◆ **Problem statement**
From the listing below, output only the lines starting at the line that has "(int_lit 1000, float_lit 2 10, float_lit 1 10))." and ending at the line that has "(** X12: a compartment", exactly as they appear, ends included.

◆ **Dataset extract**
■ ■ ■ ■ ■ ■ ■

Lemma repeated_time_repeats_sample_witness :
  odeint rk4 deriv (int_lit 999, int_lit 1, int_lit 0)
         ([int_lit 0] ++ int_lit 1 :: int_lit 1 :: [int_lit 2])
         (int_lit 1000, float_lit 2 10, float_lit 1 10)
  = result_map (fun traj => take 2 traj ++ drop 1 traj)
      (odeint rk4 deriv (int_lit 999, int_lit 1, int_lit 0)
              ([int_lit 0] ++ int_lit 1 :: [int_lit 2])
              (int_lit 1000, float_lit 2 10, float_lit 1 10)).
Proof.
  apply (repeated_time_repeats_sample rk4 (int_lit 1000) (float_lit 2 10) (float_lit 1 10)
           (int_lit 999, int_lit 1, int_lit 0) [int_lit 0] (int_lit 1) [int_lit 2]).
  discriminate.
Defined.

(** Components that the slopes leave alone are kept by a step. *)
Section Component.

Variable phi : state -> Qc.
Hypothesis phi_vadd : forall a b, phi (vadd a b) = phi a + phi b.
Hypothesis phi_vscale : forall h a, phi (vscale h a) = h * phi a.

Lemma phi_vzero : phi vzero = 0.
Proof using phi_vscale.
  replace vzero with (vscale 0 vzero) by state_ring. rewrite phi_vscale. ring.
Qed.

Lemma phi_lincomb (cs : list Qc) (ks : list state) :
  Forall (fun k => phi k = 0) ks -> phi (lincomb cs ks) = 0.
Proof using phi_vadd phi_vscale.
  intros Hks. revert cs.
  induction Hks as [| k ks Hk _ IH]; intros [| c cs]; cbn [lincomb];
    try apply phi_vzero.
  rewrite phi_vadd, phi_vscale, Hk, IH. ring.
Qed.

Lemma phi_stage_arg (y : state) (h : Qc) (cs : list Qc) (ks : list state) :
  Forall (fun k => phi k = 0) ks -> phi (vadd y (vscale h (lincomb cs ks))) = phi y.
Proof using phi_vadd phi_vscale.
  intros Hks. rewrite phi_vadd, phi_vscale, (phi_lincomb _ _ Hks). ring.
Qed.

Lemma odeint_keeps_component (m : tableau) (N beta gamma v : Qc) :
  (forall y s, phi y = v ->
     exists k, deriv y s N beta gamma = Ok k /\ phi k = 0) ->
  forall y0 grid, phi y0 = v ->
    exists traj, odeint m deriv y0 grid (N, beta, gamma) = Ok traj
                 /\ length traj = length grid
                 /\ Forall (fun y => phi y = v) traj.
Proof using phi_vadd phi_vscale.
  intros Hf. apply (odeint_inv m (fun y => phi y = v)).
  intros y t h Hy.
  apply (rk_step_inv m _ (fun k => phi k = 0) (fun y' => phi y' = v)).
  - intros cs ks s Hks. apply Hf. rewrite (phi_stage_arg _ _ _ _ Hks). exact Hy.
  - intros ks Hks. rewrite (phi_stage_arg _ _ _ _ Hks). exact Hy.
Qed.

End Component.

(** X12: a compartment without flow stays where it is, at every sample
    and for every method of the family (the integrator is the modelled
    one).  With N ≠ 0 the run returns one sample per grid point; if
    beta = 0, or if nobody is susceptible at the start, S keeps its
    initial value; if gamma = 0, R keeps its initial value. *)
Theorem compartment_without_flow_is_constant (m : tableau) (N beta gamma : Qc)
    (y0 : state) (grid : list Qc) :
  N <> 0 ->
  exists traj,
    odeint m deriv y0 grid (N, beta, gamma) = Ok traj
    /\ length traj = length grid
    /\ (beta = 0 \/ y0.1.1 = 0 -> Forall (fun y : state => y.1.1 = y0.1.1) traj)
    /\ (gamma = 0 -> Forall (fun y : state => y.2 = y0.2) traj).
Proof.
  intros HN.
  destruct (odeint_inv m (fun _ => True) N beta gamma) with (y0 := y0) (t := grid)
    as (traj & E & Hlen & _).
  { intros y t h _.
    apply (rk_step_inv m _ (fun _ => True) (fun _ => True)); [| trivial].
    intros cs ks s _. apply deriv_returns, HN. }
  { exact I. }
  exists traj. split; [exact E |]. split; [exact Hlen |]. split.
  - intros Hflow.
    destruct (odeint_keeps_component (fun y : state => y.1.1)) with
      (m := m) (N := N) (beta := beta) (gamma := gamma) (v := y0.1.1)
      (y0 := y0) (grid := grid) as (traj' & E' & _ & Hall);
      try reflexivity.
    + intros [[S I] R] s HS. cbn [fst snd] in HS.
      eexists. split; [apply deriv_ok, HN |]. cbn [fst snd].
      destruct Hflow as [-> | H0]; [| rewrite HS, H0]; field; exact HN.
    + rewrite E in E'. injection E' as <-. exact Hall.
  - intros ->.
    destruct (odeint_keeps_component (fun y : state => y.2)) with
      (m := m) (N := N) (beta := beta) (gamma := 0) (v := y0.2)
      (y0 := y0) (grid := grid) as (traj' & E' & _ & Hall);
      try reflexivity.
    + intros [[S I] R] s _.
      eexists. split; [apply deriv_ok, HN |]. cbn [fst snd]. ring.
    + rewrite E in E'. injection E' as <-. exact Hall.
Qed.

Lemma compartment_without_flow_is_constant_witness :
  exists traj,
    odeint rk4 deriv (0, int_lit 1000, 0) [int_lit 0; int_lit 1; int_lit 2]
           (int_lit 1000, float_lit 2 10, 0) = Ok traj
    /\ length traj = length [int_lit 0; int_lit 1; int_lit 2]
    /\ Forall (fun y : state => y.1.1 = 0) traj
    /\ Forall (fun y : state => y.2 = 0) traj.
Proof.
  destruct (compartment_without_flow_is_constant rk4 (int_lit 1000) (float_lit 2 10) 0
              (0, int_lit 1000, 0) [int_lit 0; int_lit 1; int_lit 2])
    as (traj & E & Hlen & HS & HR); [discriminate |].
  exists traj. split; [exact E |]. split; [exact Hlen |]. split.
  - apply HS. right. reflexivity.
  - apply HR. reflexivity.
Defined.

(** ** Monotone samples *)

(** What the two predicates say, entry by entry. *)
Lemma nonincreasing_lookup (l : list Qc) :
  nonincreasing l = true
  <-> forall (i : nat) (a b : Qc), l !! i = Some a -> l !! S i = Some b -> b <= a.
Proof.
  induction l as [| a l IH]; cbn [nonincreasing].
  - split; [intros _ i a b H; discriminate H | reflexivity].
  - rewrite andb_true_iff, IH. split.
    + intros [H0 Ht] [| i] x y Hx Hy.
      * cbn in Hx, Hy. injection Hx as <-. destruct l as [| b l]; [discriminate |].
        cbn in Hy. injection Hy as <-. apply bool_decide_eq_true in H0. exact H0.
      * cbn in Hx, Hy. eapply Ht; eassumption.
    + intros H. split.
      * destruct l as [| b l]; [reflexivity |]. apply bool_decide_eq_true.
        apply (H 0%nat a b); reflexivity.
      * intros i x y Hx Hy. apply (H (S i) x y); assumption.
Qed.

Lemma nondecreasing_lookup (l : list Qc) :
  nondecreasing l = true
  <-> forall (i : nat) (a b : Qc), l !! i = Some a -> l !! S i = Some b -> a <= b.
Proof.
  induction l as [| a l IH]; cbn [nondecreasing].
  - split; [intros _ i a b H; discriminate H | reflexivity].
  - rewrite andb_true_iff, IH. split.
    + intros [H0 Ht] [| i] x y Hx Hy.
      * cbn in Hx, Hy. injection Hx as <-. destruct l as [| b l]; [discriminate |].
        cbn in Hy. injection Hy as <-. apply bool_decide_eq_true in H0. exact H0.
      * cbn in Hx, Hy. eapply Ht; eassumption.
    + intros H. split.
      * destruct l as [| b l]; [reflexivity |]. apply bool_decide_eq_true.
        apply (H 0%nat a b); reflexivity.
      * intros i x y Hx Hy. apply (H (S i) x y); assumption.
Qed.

■ ■ ■ ■ ■ ■ ■

◆ **Completed exercise**
              (int_lit 1000, float_lit 2 10, float_lit 1 10)).
Proof.
  apply (repeated_time_repeats_sample rk4 (int_lit 1000) (float_lit 2 10) (float_lit 1 10)
           (int_lit 999, int_lit 1, int_lit 0) [int_lit 0] (int_lit 1) [int_lit 2]).
  discriminate.
Defined.

(** Components that the slopes leave alone are kept by a step. *)
Section Component.

Variable phi : state -> Qc.
Hypothesis phi_vadd : forall a b, phi (vadd a b) = phi a + phi b.
Hypothesis phi_vscale : forall h a, phi (vscale h a) = h * phi a.

Lemma phi_vzero : phi vzero = 0.
Proof using phi_vscale.
  replace vzero with (vscale 0 vzero) by state_ring. rewrite phi_vscale. ring.
Qed.

Lemma phi_lincomb (cs : list Qc) (ks : list state) :
  Forall (fun k => phi k = 0) ks -> phi (lincomb cs ks) = 0.
Proof using phi_vadd phi_vscale.
  intros Hks. revert cs.
  induction Hks as [| k ks Hk _ IH]; intros [| c cs]; cbn [lincomb];
    try apply phi_vzero.
  rewrite phi_vadd, phi_vscale, Hk, IH. ring.
Qed.

Lemma phi_stage_arg (y : state) (h : Qc) (cs : list Qc) (ks : list state) :
  Forall (fun k => phi k = 0) ks -> phi (vadd y (vscale h (lincomb cs ks))) = phi y.
Proof using phi_vadd phi_vscale.
  intros Hks. rewrite phi_vadd, phi_vscale, (phi_lincomb _ _ Hks). ring.
Qed.

Lemma odeint_keeps_component (m : tableau) (N beta gamma v : Qc) :
  (forall y s, phi y = v ->
     exists k, deriv y s N beta gamma = Ok k /\ phi k = 0) ->
  forall y0 grid, phi y0 = v ->
    exists traj, odeint m deriv y0 grid (N, beta, gamma) = Ok traj
                 /\ length traj = length grid
                 /\ Forall (fun y => phi y = v) traj.
Proof using phi_vadd phi_vscale.
  intros Hf. apply (odeint_inv m (fun y => phi y = v)).
  intros y t h Hy.
  apply (rk_step_inv m _ (fun k => phi k = 0) (fun y' => phi y' = v)).
  - intros cs ks s Hks. apply Hf. rewrite (phi_stage_arg _ _ _ _ Hks). exact Hy.
  - intros ks Hks. rewrite (phi_stage_arg _ _ _ _ Hks). exact Hy.
Qed.

End Component.

(** X12: a compartment without flow stays where it is, at every sample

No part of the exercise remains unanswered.